From the preface:
How do films work? How do they tell a story? How do they move us and make us think? This book argues that shot-by-shot analysis is the best way for film students to learn about and appreciate the filmmaker’s art. Having taught film studies for many years, Marilyn Fabe has learned that viewers trained in close analysis of single film sequences are better able to see and appreciate the rich visual and aural complexity of the film medium. Close analysis unlocks the secrets of how film images, combined with sound, can have such a profound effect on our minds and emotions.

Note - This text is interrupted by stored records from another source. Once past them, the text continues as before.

(** With a hash without collisions, the fold of [validateProof] read
    backwards: if its result is what the tree holds at the top of a
    path, its start is what the tree holds at the bottom. *)
Lemma reduceProof_descends (this : t) (i : nat) (ind : Z) (els : list (option Hash)) :
  (forall a b c d : Hash, poseidon a b = poseidon c d -> a = c /\ b = d) ->
  forall (level : nat) (v final : Hash),
  consistent (zeros this) (tree this) level (List.length els) ->
  (forall k z h, zeros this !! k = Some z -> zeros this !! S k = Some h ->
     h = poseidon z z) ->
  (forall k, level <= k < level + List.length els ->
     Z.testbit ind (Z.of_nat k) = Nat.odd (i / 2 ^ k)) ->
  reduceProof ind level v els = Ok final ->
  node_or_zero this (level + List.length els) (i / 2 ^ (level + List.length els)) final ->
  node_or_zero this level (i / 2 ^ level) v.
Proof.
  intros Hinj. induction els as [|el els IH]; intros level v final Hcons Hchain Hbits.
  - simpl. intros [= <-]. by rewrite Nat.add_0_r.
  - cbn [reduceProof]. rewrite bit_test_testbit. rewrite (Hbits level) by (simpl; lia).
    simpl List.length in *.
    replace (level + S (List.length els)) with (S level + List.length els) in * by lia.
    set (q := i / 2 ^ level).
    assert (Hq : i / 2 ^ S level = q / 2).
    { unfold q. rewrite Nat.pow_succ_r', Nat.mul_comm.
      by rewrite Nat.Div0.div_div. }
    destruct (Hcons level) as (cur & next & Hcur & Hnext & Hpairs); [lia|].
    intros Hrun Htop.
    assert (Hstep : exists h,
      (if Nat.odd q then hashLeftRight el (Some v) else hashLeftRight (Some v) el) = Ok h /\
      reduceProof ind (S level) h els = Ok final).
    { destruct (Nat.odd q).
      - destruct (hashLeftRight el (Some v)) as [h|]; [by exists h | done].
      - destruct (hashLeftRight (Some v) el) as [h|]; [by exists h | done]. }
    destruct Hstep as (h & Hh & Hrest).
    assert (Hnode : node_or_zero this (S level) (q / 2) h).
    { rewrite <- Hq. apply (IH (S level) h final); try done.
      - intros k Hk. apply Hcons. lia.
      - intros k Hk. apply Hbits. lia. }
    destruct Hnode as (next' & Hnext' & Hcase). rewrite Hnext in Hnext'.
    injection Hnext' as <-.
    exists cur. split; [done|].
    pose proof (Nat.div_mod_eq q 2) as Hdm.
    pose proof (Nat.mod_upper_bound q 2) as Hm.
    destruct Hcase as [Hin | [Hout Hz]].
    + destruct (hashPairs_node _ _ _ Hpairs _ _ Hin) as (l & r & Hl & Hr & ->).
      destruct (Nat.odd q) eqn:Hodd.
      * apply hashLeftRight_Ok in Hh as (a & b & -> & [= <-] & Heq).
        apply Hinj in Heq as [<- <-].
        assert (q = 2 * (q / 2) + 1) as Hqq.
        { apply Nat.odd_spec in Hodd as [m Hm']. lia. }
        rewrite <- Hqq in Hr.
        destruct (js_get cur q) as [x|] eqn:Hx.
        -- left. simpl in Hr. done.
        -- right. split; [done|]. simpl in Hr. done.
      * apply hashLeftRight_Ok in Hh as (a & b & [= <-] & -> & Heq).
        apply Hinj in Heq as [<- <-].
        assert (q = 2 * (q / 2)) as Hqq.
        { rewrite <- Nat.negb_even in Hodd. apply negb_false_iff in Hodd.
          apply Nat.even_spec in Hodd as [m Hm']. lia. }
        rewrite <- Hqq in Hl. by left.
    + destruct (lookup_lt_is_Some_2 (zeros this) level) as [z0 Hz0].
      { apply lookup_lt_Some in Hz. lia. }
      rewrite (Hchain level z0 h Hz0 Hz) in *.
      destruct (hashPairs_length _ _ _ Hpairs) as [Hlen Hall].
      assert (Hge : List.length next <= q / 2).
      { destruct (decide (q / 2 < List.length next)) as [Hlt|]; [|lia].
        destruct (lookup_lt_is_Some_2 next (q / 2) Hlt) as [x Hx].
        destruct (Forall_lookup_1 _ _ _ _ Hall Hx) as [y ->].
        apply js_get_Some in Hx. congruence. }
      assert (Hcurlen : List.length cur <= q).
      { rewrite Hlen in Hge.
        pose proof (Nat.div_mod_eq (List.length cur + 1) 2).
        pose proof (Nat.mod_upper_bound (List.length cur + 1) 2). lia. }
      right. split; [by apply js_get_ge|].
      destruct (Nat.odd q).
      * apply hashLeftRight_Ok in Hh as (a & b & -> & [= <-] & Heq).
        apply Hinj in Heq as [_ <-]. done.
      * apply hashLeftRight_Ok in Hh as (a & b & [= <-] & -> & Heq).
        apply Hinj in Heq as [<- _]. done.
Qed.

(** The fold of [validateProof] on a tree with a consistent interior:
    if it ends in the root, it started from what the leaf level holds. *)
Lemma reduceProof_sound (this : t) (lvl0 : jsarray Hash) (ind : Z) (e r : Hash)
    (els : list (option Hash)) :
  (forall a b c d : Hash, poseidon a b = poseidon c d -> a = c /\ b = d) ->
  getZeroValueLevels (depth this) = Ok (zeros this) ->
  consistent (zeros this) (tree this) 0 (depth this) ->
  js_get (tree this) 0 = Some lvl0 ->
  List.length els = depth this ->
  root this = Ok (Some r) ->
  reduceProof ind 0 e els = Ok r ->
  let i := Z.to_nat (ind mod 2 ^ Z.of_nat (depth this)) in
  js_get lvl0 i = Some e \/ (js_get lvl0 i = None /\ e = zeroValue).
Proof.
  intros Hinj Hzs Hcons Hlvl Hlen Hroot Hred i.
  assert (Hi : (0 <= ind mod 2 ^ Z.of_nat (depth this) < 2 ^ Z.of_nat (depth this))%Z)
    by (apply Z.mod_pos_bound; lia).
  assert (Hin : i < 2 ^ depth this).
  { unfold i. apply Nat2Z.inj_lt. rewrite Z2Nat.id by lia.
    rewrite Nat2Z.inj_pow. simpl. lia. }
  destruct (getZeroValueLevels_Ok (depth this)) as (zs & Hzs' & Hzlen & Hz0).
  rewrite Hzs in Hzs'. injection Hzs' as <-.
  assert (Hbottom : node_or_zero this 0 (i / 2 ^ 0) e).
  { apply (reduceProof_descends this i ind els Hinj 0 _ r).
    - by rewrite Hlen.
    - intros k z h Hzk Hh.
      assert (Hk : S k < depth this) by (apply lookup_lt_Some in Hh; lia).
      destruct (getZeroValueLevels_chain _ _ k Hzs Hk) as (z' & Hz' & Hnext).
      congruence.
    - intros k Hk. simpl in Hk. rewrite Hlen in Hk.
      rewrite <- (testbit_mod_pow2 _ (depth this) k) by lia.
      rewrite <- testbit_of_nat_odd. unfold i. by rewrite Z2Nat.id by lia.
    - done.
    - simpl. rewrite Hlen. rewrite (Nat.div_small i) by done.
      unfold root in Hroot.
      destruct (js_get (tree this) (depth this)) as [top|] eqn:Htop; [|done].
      injection Hroot as Hroot. exists top. split; [done|]. by left. }
  destruct Hbottom as (lvl & Hlvl' & Hcase). rewrite Hlvl in Hlvl'.
  injection Hlvl' as <-. change (2 ^ 0) with 1 in Hcase.
  rewrite Nat.div_1_r in Hcase.
  destruct Hcase as [Hin0 | [Hout Hzero]]; [by left|].
  right. split; [done|]. rewrite Hz0 in Hzero. by injection Hzero.
Qed.

(** X11: soundness of [validateProof], for a hash without collisions.
    A proof that validates against the root of a tree that was just
    finalized, with one element for each level, shows what the leaf
    level holds at the position that the low bits of [indices] give: the
    element of the proof; or nothing, and then the element is the zero
    value. *)
Theorem validateProof_sound (this this' : t) (lvl0 : jsarray Hash) (proof : MerkleProof) :
  (forall a b c d : Hash, poseidon a b = poseidon c d -> a = c /\ b = d) ->
  getZeroValueLevels (depth this) = Ok (zeros this) ->
  rebuildSparseTree this = (this', Ok tt) ->
  js_get (tree this') 0 = Some lvl0 ->
  List.length (elements proof) = depth this' ->
  root this' = Ok (proof_root proof) ->
  validateProof proof = Ok true ->
  let i := Z.to_nat (indices proof mod 2 ^ Z.of_nat (depth this')) in
  js_get lvl0 i = Some (element proof) \/
  (js_get lvl0 i = None /\ element proof = zeroValue).
Proof.
  intros Hinj Hzs Hrun Hlvl Hlen Hroot Hvalid.
  destruct (rebuildSparseTree_Ok _ _ Hrun) as (Hd & Hz & _ & Hcons).
  rewrite <- Hd, <- Hz in Hzs.
  unfold validateProof in Hvalid.
  destruct (reduceProof _ _ _ _) as [final|] eqn:Hred; [|done].
  destruct (proof_root proof) as [r|] eqn:Hr; [|done].
  injection Hvalid as Hvalid. apply bool_decide_eq_true in Hvalid. subst final.
  by apply (reduceProof_sound this' lvl0 (indices proof) (element proof) r
              (elements proof)).
Qed.

(** X23: the root binds the leaves, for a hash without collisions.  If
    two trees of one depth have the same root after a finalize, the
    first within its capacity, then what the first holds at a position
    of its leaf level the second holds there too; or the second holds
    nothing there, and then the leaf of the first is the zero value. *)
Theorem root_binds_leaves (a b a' b' : t) (lvla lvlb : jsarray Hash) (i : nat) (v : Hash) :
  (forall x y z w : Hash, poseidon x y = poseidon z w -> x = z /\ y = w) ->
  getZeroValueLevels (depth b) = Ok (zeros b) ->
  depth a = depth b ->
  rebuildSparseTree a = (a', Ok tt) -> rebuildSparseTree b = (b', Ok tt) ->
  js_get (tree a') 0 = Some lvla -> js_get (tree b') 0 = Some lvlb ->
  List.length lvla <= 2 ^ depth a ->
  root a' = root b' ->
  js_get lvla i = Some v ->
  js_get lvlb i = Some v \/ (js_get lvlb i = None /\ v = zeroValue).
Proof.
  intros Hinj Hzs Hdepth Hra Hrb Hla Hlb Hcap Hroot Hv.
  destruct (rebuildSparseTree_Ok _ _ Hra) as (Hda & _ & _ & Hconsa).
  destruct (rebuildSparseTree_Ok _ _ Hrb) as (Hdb & Hzb & _ & Hconsb).
  rewrite <- Hdb, <- Hzb in Hzs.
  assert (Hi : i < 2 ^ depth a') by (rewrite Hda; apply js_get_lt in Hv; lia).
  destruct (siblings_path a' (depth a') 0 i v [] lvla Hconsa Hla Hv)
    as (sibs & final & top & _ & Hlen & _ & Hred & Htop & Hfinal).
  rewrite (Nat.div_small i) in Hfinal by done. simpl in Htop.
  assert (Hroota : root a' = Ok (Some final)).
  { unfold root. by rewrite Htop, Hfinal. }
  specialize (Hred (Z.of_nat i) 0).
  assert (Hrun : reduceProof (Z.of_nat i) 0 v sibs = Ok final).
  { apply Hred. intros k _. simpl. by rewrite bit_test_testbit, testbit_of_nat_odd. }
  assert (Hsame : depth a' = depth b') by congruence.
  pose proof (reduceProof_sound b' lvlb (Z.of_nat i) v final sibs Hinj Hzs Hconsb Hlb
                ltac:(congruence) ltac:(congruence) Hrun) as Hsound.
  cbv zeta in Hsound.
  rewrite Z.mod_small, Nat2Z.id in Hsound; [done|].
  split; [lia|]. rewrite <- Hsame. rewrite <- (Nat2Z.inj_pow 2). lia.
Qed.
End ProofFacts.

(** ** The trees that a pool leaves behind *)
Section PoolClosed.
Context `{HP : HashPrimitive}.
Import MerkleHelper.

Through detailed examinations of passages from classic and near-classic films, the readers are provided with the analytic tools and background in film theory that will help them see more in every film they watch. The book focuses on exemplary works of fourteen film directors whose careers, put together, span the history of the narrative film, beginning with D.W. Griffith and ending with Mike Figgis. Rather than discussing many films in a general way, the author discusses a few films in detail, singling out particular sequences from each that either best illustrate what is special or significant about its director’s style or help to illuminate a significant theoretical or aesthetic concern.
From Publishers Weekly:
Why exactly was Citizen Kane such a revolutionary film? What are the hallmarks of Italian Neorealism? How do directors sew together a smooth scene from five or six different shots? Fabe answers these questions and more in this primer on the narrative structure of filmmaking, which analyzes 14 benchmark movies from D.W. Griffith’s The Birth of a Nation to Mike Figgis’s Timecode. (Since each film was selected to represent a significant cinematic movement—expressionism, postmodernism, French New Wave, etc.—the book also doubles as a concise history of film’s most innovative storytellers.) Fabe teaches film theory at the University of California, Berkeley, and her chapters maintain the conversational feel of lecture notes: each one gives some background on and a plot synopsis of the film discussed then provides a close analysis of a particular sequence. Antonio Ricci’s decision to steal in De Sica’s The Bicycle Thief, for example, is broken down to show how moral conflict can be encapsulated in a split second. Fabe’s analysis proves most engaging when it shows how each cinematic element works to add subtext and depth to story and character. Her explication of Hitchcock’s camera work in Notorious, for example, shows how his use of space in a frame could evoke either freedom or claustrophobia. Fabe’s book is best suited for the classroom, but even general readers may enjoy her insights, which allow one to read a chapter, pop in the corresponding DVD and experience the satisfaction of knowing how a classic film was put together.